They say it's the most important meal of the day, and in many ways it is. Without breakfast, students’ attention spans shorten. Their energy levels plummet. Their productivity wanes and learning suffers.
But filling bellies in the cafeteria during those precious moments between when students step off the school bus and when classroom instruction begins is a time-strapped challenge for many districts.
“Breakfast in the classroom (BIC) programs allow schools to offer wholesome meals to all students, regardless of income level, without interfering with the flow of the school day,” says Walter Campbell, Director of Nutrition and Food Service, Charleston County School District, North Charleston, SC.
While many districts offer breakfast in the café, the in-classroom approach brings an entirely different set of challenges—logistical, custodial, and even culinary. But the advantages are just as significant: expanded participation, true universal service and an end to “free meal stigmatization.”
Early BIC programs showed so much promise that a group known as “The Partners for Breakfast in the Classroom”—the Food Research and Action Center, National Association of Elementary School Principals Foundation, National Education Association Health Information Network, and School Nutrition Foundation—joined forces to spread its use as a best practice.
How it Works
Now in its third year, the Partners program seeks to help selected school districts start up BIC programs by helping defray initial startup expenses at specific schools in a district to help it get BIC programs off the ground. Food and other operating costs are still managed through the existing USDA breakfast meal program.
The BIC program has been funded by $3 and $5 million grants from the Walmart Foundation and, beginning in 2011, initially selected five large districts [Dallas, Little Rock, Memphis, Orange County (FL) and Prince George’s County (MD)] for grants. Since then the program has added ten additional districts ranging from Charleston County (S.C.) and Jefferson County Schools (Louisville, KY) to Denver and Des Moines Public Schools.
Once the BIC programs are in place, students enjoy nutritionally well-balanced foods like breakfast wraps, yogurt, or fruit served directly in their classroom or grabbed from a cart in the hallway outside. Students then eat together while a teacher takes attendance, collects homework or teaches a short lesson plan.
In Jefferson County Public Schools (JCPS), 9,200 students at 19 of the district’s schools have access to a free breakfast.
“It’s been one of my long-term goals to implement a breakfast in the classroom program here,” says Julia Bauscher, Jefferson County’s FSD, who carefully assessed the needs of each of the district’s participating schools before launching the program last fall. “To make it a success, we needed to identify how the process would work from start to finish, taking into account facilities, equipment and staffing.”
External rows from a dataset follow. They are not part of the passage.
(** C10, amended - when the configuration that reaches the encode step has
    no target format and the metadata format is ["UNKNOWN"], the executor
    takes JPEG as the target: it prepares the image for JPEG, builds the
    JPEG parameters, hands both to [Image.save], and a result that is not
    a skip result reports [format_used = "JPEG"] with the JPEG quality.
    That is the configuration of the call itself when the user gave a
    custom quality and no format; in auto mode the strategy has already
    put its recommended format, which a non-skipping decision always has,
    into it. *)
Theorem unknown_format_defaults_to_jpeg :
  forall (env : Env) (config : CompressionConfig) (metadata : ImageMetadata),
    let out := get_output_path env config (input_path config) None false in
    let jpeg_params := fst (get_save_parameters "JPEG" config) in
    let jpeg_quality := snd (get_save_parameters "JPEG" config) in
    opt_truthy (target_format config) = false ->
    format (basic_info metadata) = "UNKNOWN" ->
    (forall fs fs' r,
       _compress_image env config metadata fs = (Return r, fs') ->
       Result.format_used r = "SKIPPED"
       \/ (Result.format_used r = "JPEG"
           /\ Result.quality_used r = jpeg_quality
           /\ exists enc,
                image_save env config metadata "JPEG" jpeg_params
                = Saved enc))
    /\ (forall fs f img enc,
          fs !! Os.file env (input_path config) = Some f ->
          os_mkdir_error env (parent out) = None ->
          pil_process env config f "JPEG" = Return img ->
          param_truthy jpeg_params "skip_processing" = false ->
          image_save env config metadata "JPEG" jpeg_params = Saved enc ->
          _compress_image env config metadata fs
          = (let! post :=
               _post_process_result env config out
                 (file_size (basic_info metadata)) (st_size enc) "JPEG" in
             io_ret {| Result.input_path := input_path config;
                       Result.output_path := fst post;
                       Result.original_size := file_size (basic_info metadata);
                       Result.compressed_size := snd post;
                       Result.success := true;
                       Result.format_used := "JPEG";
                       Result.quality_used := jpeg_quality;
                       Result.was_resized := p_was_resized img;
                       Result.original_dimensions :=
                         Some (p_original_dimensions img);
                       Result.final_dimensions := Some (p_size img);
                       Result.error := None |})
              (Os.after_save env out (Saved enc) fs))
    /\ (quality_mode config = QualityMode.CUSTOM ->
        forall fs,
          extract env (input_path config) fs = (Return metadata, fs) ->
          process_image_body env config fs
          = _compress_image env config metadata fs)
    /\ (quality_mode config = QualityMode.LOSSLESS ->
        forall fs decision,
          extract env (input_path config) fs = (Return metadata, fs) ->
          select_optimal env (CompressionStrategy_new env) metadata (Some config)
          = Return decision ->
          skip_compression decision = false ->
          let working := _apply_strategy_decision config decision in
          process_image_body env config fs
          = _compress_image env working metadata fs
          /\ target_format working = recommended_format decision
          /\ opt_truthy (target_format working) = true).
Proof.
  intros env config metadata out jpeg_params jpeg_quality Hfmt Hunknown.
  assert (Htarget : determine_target_format config metadata = "JPEG").
  { unfold determine_target_format, opt_or.
    unfold opt_truthy in Hfmt.
    destruct (target_format config) as [s |];
      [rewrite Hfmt |]; rewrite Hunknown; reflexivity. }
  split; [| split; [| split]].
  - intros fs fs' r H.
    pose proof (compress_image_reports_target env config metadata fs fs' r H)
      as Hrep.
    rewrite Htarget in Hrep. exact Hrep.
  - intros fs f img enc Hfs Hmk Himg Hskip Hsave.
    unfold _compress_image. fold out. rewrite Htarget.
    unfold io_bind at 1, Os.mkdir. rewrite Hmk.
    unfold io_bind at 1. rewrite Hfs, Himg.
    subst jpeg_params jpeg_quality.
    destruct (get_save_parameters "JPEG" config) as [params quality].
    cbn [fst snd] in *. rewrite Hskip.
    unfold io_bind at 1. rewrite Hsave. reflexivity.
  - intros Hmode fs Hex. apply process_image_body_override; auto.
  - intros Hmode fs decision Hex Hsel Hskip working.
    assert (Hrec : opt_truthy (recommended_format decision) = true).
    { unfold select_optimal in Hsel. rewrite Hmode in Hsel.
      exact (analyze_and_decide_format _ _ _ _ Hsel Hskip). }
    assert (Hwork : target_format working = recommended_format decision).
    { unfold working, _apply_strategy_decision. rewrite Hrec.
      destruct (recommended_quality decision); reflexivity. }
    split; [apply process_image_body_auto; assumption |].
    split; [exact Hwork | rewrite Hwork; exact Hrec].
Qed.

(** A call with quality 80 and no format on a file Pillow opens but whose
    format it cannot name: written to a configured [out/scan.jpg] the
    result reports JPEG at quality 80; left to the generated name, which
    keeps the extension [.dat], the same call fails in [Image.save]. *)
Lemma unknown_format_defaults_to_jpeg_witness :
  let env := World.calm World.plain_image (Saved (mkFile 9000 2)) in
  let generated :=
    World.with_quality 80 (World.auto (mkPath "pics" "scan.dat")) in
  let config := World.with_output (mkPath "out" "scan.jpg") generated in
  let fs : FS := {[ mkFileId "pics" "scan.dat" := mkFile 10000 1 ]} in
  (exists metadata,
     extract env (input_path config) fs = (Return metadata, fs)
     /\ format (basic_info metadata) = "UNKNOWN"
     /\ exists r fs',
          process_image env config fs = (Return r, fs')
          /\ Result.format_used r = "JPEG"
          /\ Result.quality_used r = Some 80)
  /\ exists r fs',
       process_image env generated fs = (Return r, fs')
       /\ Result.success r = false
       /\ Result.error r
          = Some "图像压缩引擎: unknown file extension: .dat".
Proof.
  intros env generated config fs. split.
  - pose proof (extract_opened env (input_path config) fs (mkFile 10000 1)
                  World.plain_image ltac:(vm_compute; reflexivity) eq_refl)
      as Hex.
    set (metadata :=
           {| basic_info :=
                _extract_basic_info env World.plain_image (input_path config)
                  (st_size (mkFile 10000 1));
              histogram := img_histogram World.plain_image;
              complexity := img_complexity World.plain_image |}) in Hex.
    assert (Hfmt : format (basic_info metadata) = "UNKNOWN")
      by (vm_compute; reflexivity).
    destruct (unknown_format_defaults_to_jpeg env config metadata
                eq_refl Hfmt) as (Hreports & _ & Hcustom & _).
    exists metadata. split; [exact Hex |]. split; [exact Hfmt |].
    assert (Hbody : exists r,
              fst (process_image_body env config fs) = Return r
              /\ Result.format_used r <> "SKIPPED")
      by (eexists; split; [vm_compute; reflexivity | discriminate]).
    destruct Hbody as (r & Hbody & Hnoskip). apply returned_pair in Hbody.
    exists r, (snd (process_image_body env config fs)).
    split; [unfold process_image, io_try; rewrite Hbody; reflexivity |].
    rewrite (Hcustom eq_refl fs Hex) in Hbody.
    destruct (Hreports _ _ _ Hbody) as [Hskip | (Hjpeg & Hq & _)];
      [contradiction |].
    split; [exact Hjpeg |]. rewrite Hq. reflexivity.
  - eexists _, _. split; [apply returned_pair; vm_compute; reflexivity |].
    split; reflexivity.
Defined.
JCPS enlists the help of student leaders to collect fully loaded soft-sided coolers from the cafeteria and roll them to the classrooms. Once the bell rings, each student collects the different components of the meal. They eat at their desks, then dispose of trash in special garbage bags which are placed in the hall for collection.
“The biggest benefit has been the direct impact on our students,” says Bauscher, who is working with a research firm to track the impact the breakfast program has had on JCPS students. “Preliminary data shows that tardiness and discipline referrals are down [by 238 tardies and 248 discipline referrals] compared to the previous year.”
Similar reactions are rolling in from Knox County Schools (KCS), Knoxville, TN, where 5,200 students at 13 of the district’s schools participate in the free BIC program.
“The level of support from the partners has been outstanding,” says Jon Dickl, Director of Nutrition at KCS. “Once we were awarded the grant we immediately began evaluating the schools most in need of the program. We faced a lot of logistical challenges as we have almost all multi-level elementary schools, but the support and help trouble-shooting made it a success.”
“The grant has helped us move our program forward,” says Campbell. “Our participation for breakfast now is between 17,600 and 18,200. In the new BIC schools, we are up about 1,354 meals per day.”